For Willoughby, it's hard to pick a favourite from the compilation, with each track and artist offering something from the next. "I just love the way people put their version down," he says. "I just love the way they create their own character because it's really, really hard to do that."

"It's just amazing to see a diversity and different age groups and genres on the CD," adds Wurramara. "Every song pretty much resonates because in a way it tells a certain journey and tells its own story."

Wurramara believes that Black Smoke and We Have Survived were chosen to represent herself and Willoughby respectively on the album because of their wide-ranging appeal.

"To be honest, I think they were chosen because they're songs that everyone can relate to, and they're songs that tell a story and have elements that represent Indigenous storytellers and how our people are living and how we were and what we're doing now. For me personally, with Black Smoke, it was a song about connecting with the souls around you and sharing the stories and sharing the love and the feeling, and sitting around the camp fire. That's what everyone does and I'm really glad that that was chosen."

When asked if there is anyone among her contemporaries that she thinks is creating particularly important work, Wurramara thinks each offer something special.

"I think we have a variety, not to pick anyone out, but everyone in their own way is sharing their journey and sharing their story and it makes them so unique and we each have our own thing that sets us out from the rest," she says.

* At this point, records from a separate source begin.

(* ===== verification/PoolRegistry.v ===== *)
(** * The registry of isolate pools and the theorems on pools, [src/pool/mod.rs]

    [World] is the process-wide registry behind the native functions [poolCreate],
    [poolRun], [poolStats] and [poolDestroy], with every pool ever made; what happens
    inside a pool is [Pool.step].  The registry's lock is held for each of the four
    and, by [poolDestroy], for the whole of [destroy]; the model lets other
    threads in between its two actions, which allows more.  Pool ids reach
    scripts as [i32]. *)

From S2P Require Import Prelude Pool.

Definition to_i32 (z : Z) : Z := ((z + 2 ^ 31) mod 2 ^ 32 - 2 ^ 31)%Z.

Section registry.
Context {RT : Type} (rt_new : RT) (run : RT → rstr → option (RT * result rstr rstr)).
Abbreviation Pool := (@NativeIsolatePool RT).

Record World := {
  objects : list Pool;
  registry : gmap Z nat;
  next_pool_id : Z;        (* NEXT_POOL_ID *)
}.
Definition world_init : World := {| objects := []; registry := ∅; next_pool_id := 1 |}.

(** The options of [poolCreate]: the numbers among them, as V8's [integer_value]. *)
Record PoolOptions := { o_min : option Z; o_max : option Z; o_memory : option Z; o_timeout : option Z }.
Definition config_of (o : PoolOptions) : PoolConfig := {|
  min_isolates := (wrap_u64 <$> o_min o) .unwrap_or (min_isolates PoolConfig_default);
  max_isolates := (wrap_u64 <$> o_max o) .unwrap_or (max_isolates PoolConfig_default);
  max_memory_mb := (wrap_u64 <$> o_memory o) .unwrap_or (max_memory_mb PoolConfig_default);
  default_timeout_ms := (wrap_u64 <$> o_timeout o) .unwrap_or (default_timeout_ms PoolConfig_default);
|}.
(** An object the registry lets go of loses that reference. *)
Definition unregister (p : Pool) : Pool := with_destroying p (destroyed p) false (destroying p).
Definition pool_create (w : World) (o : PoolOptions) : World * Z :=
  let pool_id := next_pool_id w in
  let objects := match registry w !! pool_id with
                 | Some old => alter unregister old (objects w)
                 | None => objects w
                 end in
  ({| objects := objects ++ [pool_new (config_of o)]; registry := <[pool_id := length objects]> (registry w);
      next_pool_id := wrap_u64 (pool_id + 1) |}, to_i32 pool_id).
(** [int32_value() as usize], looked up. *)
Definition find_pool (w : World) (id : Z) : option nat := registry w !! wrap_u64 (to_i32 id).
Definition at_pool (w : World) (i : nat) (a : Action) : option World :=
  p ← objects w !! i; p' ← step rt_new run p a;
  Some {| objects := <[i := p']> (objects w); registry := registry w; next_pool_id := next_pool_id w |}.
Definition pool_run (w : World) (id : Z) (c : nat) (code : rstr) (timeout_ms : option Z) : option World :=
  i ← find_pool w id; at_pool w i (Begin c code (wrap_u64 <$> timeout_ms)).
(** What [poolStats] puts in its object. *)
Definition pool_stats (w : World) (id : Z) : option (Z * Z * Z * Z) :=
  i ← find_pool w id; p ← objects w !! i;
  let m := metrics p in
  Some (to_i32 (active_tasks m), to_i32 (tasks_completed m), to_i32 (tasks_failed m), to_i32 (total_created m)).
Definition pool_destroy (w : World) (id : Z) : World * bool :=
  match (i ← find_pool w id; at_pool w i Destroy) with
  | Some w => ({| objects := objects w; registry := delete (wrap_u64 (to_i32 id)) (registry w);
                  next_pool_id := next_pool_id w |}, true)
  | None => (w, false)
  end.

(** One action of the process.  [Begin] and [Destroy] come through the registry. *)
Inductive WorldAction :=
  | Create (o : PoolOptions)
  | Run (id : Z) (c : nat) (code : rstr) (timeout_ms : option Z)
  | DestroyPool (id : Z)
  | Inside (i : nat) (a : Action).
Definition internal (a : Action) : bool := match a with Begin _ _ _ | Destroy => false | _ => true end.
Definition world_step (w : World) (a : WorldAction) : option World :=
  match a with
  | Create o => Some (pool_create w o).1
  | Run id c code timeout => pool_run w id c code timeout
  | DestroyPool id => Some (pool_destroy w id).1
  | Inside i a => if internal a then at_pool w i a else None
  end.
Fixpoint world_steps (w : World) (l : list WorldAction) : option World :=
  match l with [] => Some w | a :: l => w ← world_step w a; world_steps w l end.

(** ** Each pool lives its own life *)

#[local] Set Default Proof Using "All".

(** A pool as [step] can make it, up to references lost to a reused id. *)
Record sound (p : Pool) : Prop := {
  sound_safe : Safe rt_new run p ∧ Own p;
  sound_metered : Metered (config p) p;
}.
Lemma sound_new cfg : sound (pool_new cfg).
Proof.
  assert (reachable rt_new run cfg (pool_new cfg)) as Hr by (by exists []).
  pose proof (reachable_metered _ _ _ _ Hr) as Hm. split; [by apply (reachable_safe rt_new run cfg)|].
  by rewrite (metered_config _ _ Hm).
Qed.
Lemma sound_step p a p' : sound p → step rt_new run p a = Some p' → sound p'.
Proof.
  intros [Hs Hm] Hst. split; [by eapply safe_step|].
  pose proof (metered_step _ _ _ _ _ _ (proj1 Hs) Hm Hst) as Hm'. by rewrite (metered_config _ _ Hm').
Qed.
Lemma sound_unregister p : sound p → sound (unregister p).
Proof.
  intros [[Hs Ho] Hm]. split; [split|].
  - apply safe_with_destroying; [done|]. intros [?|?]; [done|by right; left].
  - destruct Ho. by split.
  - by destruct Hm.
Qed.
Lemma at_pool_sound w i a w' : Forall sound (objects w) → at_pool w i a = Some w' → Forall sound (objects w').
Proof.
  intros Hw H. unfold at_pool in H. apply bind_Some_inv in H as (p & Hp & H). apply bind_Some_inv in H as (p' & Hst & H).
  simplify_eq/=. apply Forall_insert; [done|]. eapply sound_step; [|done]. by eapply Forall_lookup_1.
Qed.
Lemma world_sound w l w' : Forall sound (objects w) → world_steps w l = Some w' → Forall sound (objects w').
Proof.
  revert w. induction l as [|a l IH]; intros w Hw H; simpl in H; [by simplify_eq|].
  apply bind_Some_inv in H as (w1 & H1 & H). eapply IH; [|done]. clear IH H. destruct a as [o|id c s t|id|i a]; simpl in H1.
  - simplify_eq. simpl. apply Forall_app. split; [|apply Forall_singleton, sound_new].
    case_match; [|done]. apply Forall_alter; [done|]. intros. by apply sound_unregister.
  - unfold pool_run in H1. apply bind_Some_inv in H1 as (i & _ & H1). by eapply at_pool_sound.
  - simplify_eq. unfold pool_destroy. case_match eqn:E; [|done]. apply bind_Some_inv in E as (i & _ & E).
    simpl. by eapply at_pool_sound.
  - case_match; [|done]. by eapply at_pool_sound.
Qed.

Lemma world_pool_sound l w i p : world_steps world_init l = Some w → objects w !! i = Some p → sound p.
Proof. intros Hl Hp. eapply Forall_lookup_1; [eapply world_sound; [|done]; constructor|done]. Qed.

(** ** A pool nobody refers to *)

(** The rounds a thread has left: three for each queued task. *)
Definition weight (t : @WorkerThread RT) : nat :=
  3 * length (queue t) + match thread t with Gone _ => 0 | Receiving _ => 1 | AtLoop _ => 2 | _ => 3 end.
Definition backlog_of (ts : gmap nat (@WorkerThread RT)) : nat := map_fold (λ _ t n, weight t + n) 0 ts.
Definition backlog (p : Pool) : nat := backlog_of (threads p).
Lemma backlog_insert ts w t t' :
  ts !! w = Some t → backlog_of (<[w := t']> ts) + weight t = backlog_of ts + weight t'.
Proof.
  intros Ht. unfold backlog_of. rewrite <-(insert_delete_id ts w t Ht) at 2. rewrite <-insert_delete_eq.
  rewrite !(map_fold_insert_L (λ _ t n, weight t + n)); [lia|intros; lia|apply lookup_delete_eq|intros; lia|apply lookup_delete_eq].
Qed.
Lemma unreferenced (p : Pool) :
  referenced p = false → registered p = false ∧ destroying p = false ∧ ∀ c k, calls p !! c = Some k → in_flight k = false.
Proof.
  unfold referenced. rewrite !orb_false_iff, bool_decide_eq_false. intros [[? ?] Hn]. split_and!; [done..|].
  intros c k Hk. apply not_true_is_false. intros ?. apply Hn. by exists c, k.
Qed.
Lemma thread_moves (p : Pool) w f p' :
  on_thread p w f = Some p' → (∀ t t', f t = Some t' → weight t' < weight t) →
  registered p' = registered p ∧ destroying p' = destroying p ∧ calls p' = calls p ∧ backlog p' < backlog p.
Proof.
  unfold on_thread. intros H Hf. apply bind_Some_inv in H as (t & Ht & H). apply bind_Some_inv in H as (t' & Ht' & H). simplify_eq.
  split_and!; [done..|]. unfold backlog. simpl. pose proof (backlog_insert _ _ _ t' Ht). specialize (Hf _ _ Ht'). lia.
Qed.
Ltac weigh t := unfold weight; destruct (thread t) eqn:?; try done; simpl.
Lemma start_weight t ok t' : thread_start rt_new t ok = Some t' → weight t' < weight t.
Proof. unfold thread_start. weigh t. intros [= <-]. destruct ok; simpl; lia. Qed.
Lemma loop_weight (t t' : @WorkerThread RT) : thread_loop t = Some t' → weight t' < weight t.
Proof. unfold thread_loop. weigh t. intros [= <-]. destruct (shutdown t); simpl; lia. Qed.
Lemma receive_weight (t t' : @WorkerThread RT) : thread_receive t = Some t' → weight t' < weight t.
Proof. unfold thread_receive. weigh t. destruct (queue t) eqn:?; [done|]. intros [= <-]. simpl. lia. Qed.
Lemma timeout_weight (t t' : @WorkerThread RT) : thread_timeout false t = Some t' → weight t' < weight t.
Proof. unfold thread_timeout. weigh t. destruct (queue t) eqn:?; [|done]. intros [= <-]. simpl. lia. Qed.
Lemma finish_weight t t' c r : thread_finish run t = Some (t', c, r) → weight t' < weight t.
Proof.
  unfold thread_finish. weigh t. destruct (run _ _) as [[rt' r']|]; [|done]. intros H. simpl in H. simplify_eq. simpl. lia.
Qed.
Lemma deliver_returned r (k : Call) r' : pc k = Returned r' → deliver r k = k.
Proof. unfold deliver. by intros ->. Qed.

"We're all very different from another but it's amazing to see how we're coming up and we're having no shame to talk and speak about issues that are affecting our people through music and through instruments or through storytelling or however but it's really beautiful to see that."

"What I love is the imagination of how they put the music down," says Willoughby. "That's what I'm fascinated by because then you can hear their spirit and their character.

"The young kids, they just blow me away because I think us old fellas did our job right," he continues. It's a sentiment that Wurramara agrees with, echoing "more than right".

"We write songs that make people think and come together," he finishes.